1/31/24 UPDATE: In 2013, Dash posted an article on Medium, in which he outlined the principles behind online harassment that he practiced this week to a tee: “Once a web community has decided to dislike a person, topic, or idea, the conversation will shift from criticizing the idea to become a competition about who can be most scathing in their condemnation.” Dash willfully escalated the situation in this manner and then proceed to send along repeated messages to me, hoping that I would commit self-harm. As someone who lives with the disability of depression, this, incidentally, is precisely the kind of nasty disability harassment that Dash purports to stand against. And there’s more hypocrisy from Dash in this December 28, 2021 tweet. Keep in mind that I received death wishes and harassment from Dash in a deeply invasive way. Dash is not a poster boy for a “decent” person.

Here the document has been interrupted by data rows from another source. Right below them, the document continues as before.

(** * QPy gate-composition engine: a shallow embedding of [qpy/gates.py]

    The Python module builds dense operators on an n-qubit register out of
    NumPy arrays.  Arrays are modelled as nested lists with the shape NumPy
    derives from them; Python integers are [Z]; a raised exception is a value
    of [exn] carried by [result].  Scalars are the elements of an arbitrary
    commutative ring with a conjugation, so every statement holds for exact
    complex arithmetic (the dtype distinction int / float / complex of the
    backend is not represented).

    Embedded from the source: [kron], [add_gate], [control_gate], the
    constants [zero], [one], [I], [X], [H], [cnot], and [cnot_adj],
    [cnot_nonadj], [generate_ghz_state], [TOFFOLI].  The NumPy primitives
    they call ([np.kron], [+], [@], [np.outer], [np.eye], scaling) are
    modelled on arrays of dimension 0, 1 and 2. *)

From Stdlib Require Import String.
From Stdlib Require Import ZArith List Arith Lia Ring Bool.
Import ListNotations.

Set Implicit Arguments.

(** ** Scalars *)

Class Scalars (C : Type) := {
  c0 : C;
  c1 : C;
  cadd : C -> C -> C;
  cmul : C -> C -> C;
  csub : C -> C -> C;
  copp : C -> C;
  cconj : C -> C;
  scalars_ring : ring_theory c0 c1 cadd cmul csub copp (@eq C);
  cconj_add : forall x y, cconj (cadd x y) = cadd (cconj x) (cconj y);
  cconj_mul : forall x y, cconj (cmul x y) = cmul (cconj x) (cconj y);
  cconj_1 : cconj c1 = c1
}.

Declare Scope scalar_scope.
Delimit Scope scalar_scope with C.
Notation "0" := c0 : scalar_scope.
Notation "1" := c1 : scalar_scope.
Infix "+" := cadd : scalar_scope.
Infix "*" := cmul : scalar_scope.
Infix "-" := csub : scalar_scope.
Notation "- x" := (copp x) : scalar_scope.

(** The scalar the backend returns for the expression [1/np.sqrt(2)].
    Nothing is assumed about it. *)
Class InvSqrt2 (C : Type) := inv_sqrt2 : C.

(** Gaussian integers: a concrete, computable instance of [Scalars]. *)
Definition gauss : Type := (Z * Z)%type.

Definition gauss_add (x y : gauss) : gauss := (fst x + fst y, snd x + snd y)%Z.
Definition gauss_mul (x y : gauss) : gauss :=
  (fst x * fst y - snd x * snd y, fst x * snd y + snd x * fst y)%Z.
Definition gauss_opp (x : gauss) : gauss := (- fst x, - snd x)%Z.
Definition gauss_sub (x y : gauss) : gauss := gauss_add x (gauss_opp y).
Definition gauss_conj (x : gauss) : gauss := (fst x, - snd x)%Z.

Lemma gauss_ring :
  ring_theory (0, 0)%Z (1, 0)%Z gauss_add gauss_mul gauss_sub gauss_opp (@eq gauss).
Proof.
  constructor; intros;
    repeat match goal with x : (Z * Z)%type |- _ => destruct x end;
    unfold gauss_sub, gauss_add, gauss_mul, gauss_opp; cbn [fst snd]; apply f_equal2; ring.
Qed.

#[export] Instance gauss_scalars : Scalars gauss.
Proof.
  refine {| c0 := (0, 0)%Z; c1 := (1, 0)%Z;
            cadd := gauss_add; cmul := gauss_mul; csub := gauss_sub;
            copp := gauss_opp; cconj := gauss_conj;
            scalars_ring := gauss_ring |}.
  - intros [a b] [c d]; unfold gauss_conj, gauss_add; cbn [fst snd]; apply f_equal2; ring.
  - intros [a b] [c d]; unfold gauss_conj, gauss_mul; cbn [fst snd]; apply f_equal2; ring.
  - reflexivity.
Defined.

(** ** Exceptions *)

Inductive exn : Type :=
| ValueError (msg : string)
| IndexError (msg : string)
| UnboundLocalError (msg : string).

Inductive result (A : Type) : Type :=
| OK (a : A)
| Raise (e : exn).

Arguments OK {A} a.
Arguments Raise {A} e.

Definition bind {A B : Type} (r : result A) (k : A -> result B) : result B :=
  match r with
  | OK a => k a
  | Raise e => Raise e
  end.

Notation "x <- r ;; k" := (bind r (fun x => k))
  (at level 61, r at next level, right associativity).

(** [[x] * k] on Python lists: a non-positive count gives the empty list. *)
Definition py_repeat {A : Type} (x : A) (k : Z) : list A := repeat x (Z.to_nat k).

(** [sorted([a, b])] *)
Definition sorted2 (a b : Z) : Z * Z := if (a <=? b)%Z then (a, b) else (b, a).

Section Engine.

Context {C : Type} {SC : Scalars C}.


(** ** Dense 2-D data: a list of rows *)

Definition matrix : Type := list (list C).

Definition nrows (m : matrix) : nat := length m.
Definition ncols (m : matrix) : nat := length (hd [] m).
Definition get (m : matrix) (i j : nat) : C := nth j (nth i m []) 0%C.

(** The [r] x [c] array whose entry [(i, j)] is [f i j]. *)
Definition mat (r c : nat) (f : nat -> nat -> C) : matrix :=
  map (fun i => map (f i) (seq 0 c)) (seq 0 r).

Fixpoint sum_to (n : nat) (f : nat -> C) : C :=
  match n with
  | O => 0%C
  | S k => (sum_to k f + f k)%C
  end.

(** Kronecker product of 2-D data: block [(i, j)] of the result is
    [a[i][j] * b]. *)
Definition kron2 (a b : matrix) : matrix :=
  mat (nrows a * nrows b) (ncols a * ncols b)
      (fun i j => (get a (i / nrows b) (j / ncols b)
                   * get b (i mod nrows b) (j mod ncols b))%C).

(** Matrix product. *)
Definition mul2 (a b : matrix) : matrix :=
  mat (nrows a) (ncols b)
      (fun i j => sum_to (ncols a) (fun k => (get a i k * get b k j)%C)).

(** One axis of NumPy broadcasting: equal lengths, or one of them is 1. *)
Definition bdim (x y : nat) : option nat :=
  if x =? y then Some x
  else if x =? 1 then Some y
  else if y =? 1 then Some x
  else None.

Definition bidx (len i : nat) : nat := if len =? 1 then 0 else i.

Definition add2 (a b : matrix) : option matrix :=
  match bdim (nrows a) (nrows b), bdim (ncols a) (ncols b) with
  | Some r, Some c =>
      Some (mat r c (fun i j =>
              (get a (bidx (nrows a) i) (bidx (ncols a) j)
               + get b (bidx (nrows b) i) (bidx (ncols b) j))%C))
  | _, _ => None
  end.

(** ** NumPy arrays of dimension 0, 1 and 2 *)

Inductive ndarray : Type :=
| Arr0 (x : C)
| Arr1 (v : list C)
| Arr2 (m : matrix).

Definition ndim (a : ndarray) : nat :=
  match a with
  | Arr0 _ => 0
  | Arr1 _ => 1
  | Arr2 _ => 2
  end.

(** Promotion to two dimensions by prepending axes of length 1. *)
Definition as2d (a : ndarray) : matrix :=
  match a with
  | Arr0 x => [[x]]
  | Arr1 v => [v]
  | Arr2 m => m
  end.

(** The inverse of [as2d] at a given number of dimensions. *)
Definition of2d (d : nat) (m : matrix) : ndarray :=
  match d with
  | 0 => Arr0 (get m 0 0)
  | 1 => Arr1 (hd [] m)
  | _ => Arr2 m
  end.

Definition shape (a : ndarray) : list nat :=
  match a with
  | Arr0 _ => []
  | Arr1 v => [length v]
  | Arr2 m => [nrows m; ncols m]
  end.

(** [np.kron]: the smaller operand is promoted, the result has the larger
    number of dimensions.  It never raises. *)
Definition np_kron (a b : ndarray) : ndarray :=
  of2d (Nat.max (ndim a) (ndim b)) (kron2 (as2d a) (as2d b)).

(** [a + b] with broadcasting. *)
Definition np_add (a b : ndarray) : result ndarray :=
  match add2 (as2d a) (as2d b) with
  | Some m => OK (of2d (Nat.max (ndim a) (ndim b)) m)
  | None => Raise (ValueError "operands could not be broadcast together"%string)
  end.

(** [a @ b] *)
Definition np_matmul (a b : ndarray) : result ndarray :=
  match a, b with
  | Arr2 m, Arr2 p =>
      if ncols m =? nrows p then OK (Arr2 (mul2 m p))
      else Raise (ValueError "matmul: mismatch in core dimension"%string)
  | Arr2 m, Arr1 v =>
      if ncols m =? length v
      then OK (Arr1 (map (fun i => sum_to (ncols m) (fun k => (get m i k * nth k v 0)%C))
                         (seq 0 (nrows m))))
      else Raise (ValueError "matmul: mismatch in core dimension"%string)
  | Arr1 v, Arr2 p =>
      if length v =? nrows p
      then OK (Arr1 (map (fun j => sum_to (length v) (fun k => (nth k v 0 * get p k j)%C))
                         (seq 0 (ncols p))))
      else Raise (ValueError "matmul: mismatch in core dimension"%string)
  | Arr1 u, Arr1 v =>
      if length u =? length v
      then OK (Arr0 (sum_to (length u) (fun k => (nth k u 0 * nth k v 0)%C)))
      else Raise (ValueError "matmul: mismatch in core dimension"%string)
  | _, _ => Raise (ValueError "matmul: operand does not have enough dimensions"%string)
  end.

(** [np.outer]: both operands are flattened first. *)
Definition ravel (a : ndarray) : list C :=
  match a with
  | Arr0 x => [x]
  | Arr1 v => v
  | Arr2 m => concat m
  end.

Definition np_outer (a b : ndarray) : ndarray :=
  Arr2 (mat (length (ravel a)) (length (ravel b))
            (fun i j => (nth i (ravel a) 0 * nth j (ravel b) 0)%C)).

(** [np.eye(n)] *)
Definition np_eye (n : nat) : ndarray :=
  Arr2 (mat n n (fun i j => if i =? j then 1%C else 0%C)).

(** [s * a] for a scalar [s]. *)
Definition np_scale (s : C) (a : ndarray) : ndarray :=
  match a with
  | Arr0 x => Arr0 (s * x)%C
  | Arr1 v => Arr1 (map (cmul s) v)
  | Arr2 m => Arr2 (map (map (cmul s)) m)
  end.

Here is more folderol from Dash in 2019: “If we’re going to build a new web, and a new internet, that respects our privacy and security, that doesn’t amplify abuse and harassment and misinformation, we’re going to need to imagine models of experiences and communities that could provide a better alternative.” As I have abundantly demonstrated, Dash amplified abuse, harassment, and misinformation against me. He still has not produced the “receipts” that he allegedly has against me.
In this Time article from 2016, Dash is quoted in a manner, showing that he is fully aware of the impact of abuse and harassment on depressives, which he deliberately amplified against me: ““I’m just some dude on the Internet, and somebody will tell me probably once or twice a day to kill myself. I think if I look back to my late teens, early twenties when I was struggling with depression—if I had endured somebody telling me once or twice a day to kill myself, as happens now—it would have worked.”
2/2/24 UPDATE: This article has been slightly altered to include one additional example of Mr. Dash’s campaign to harass me and inflict emotional distress on me.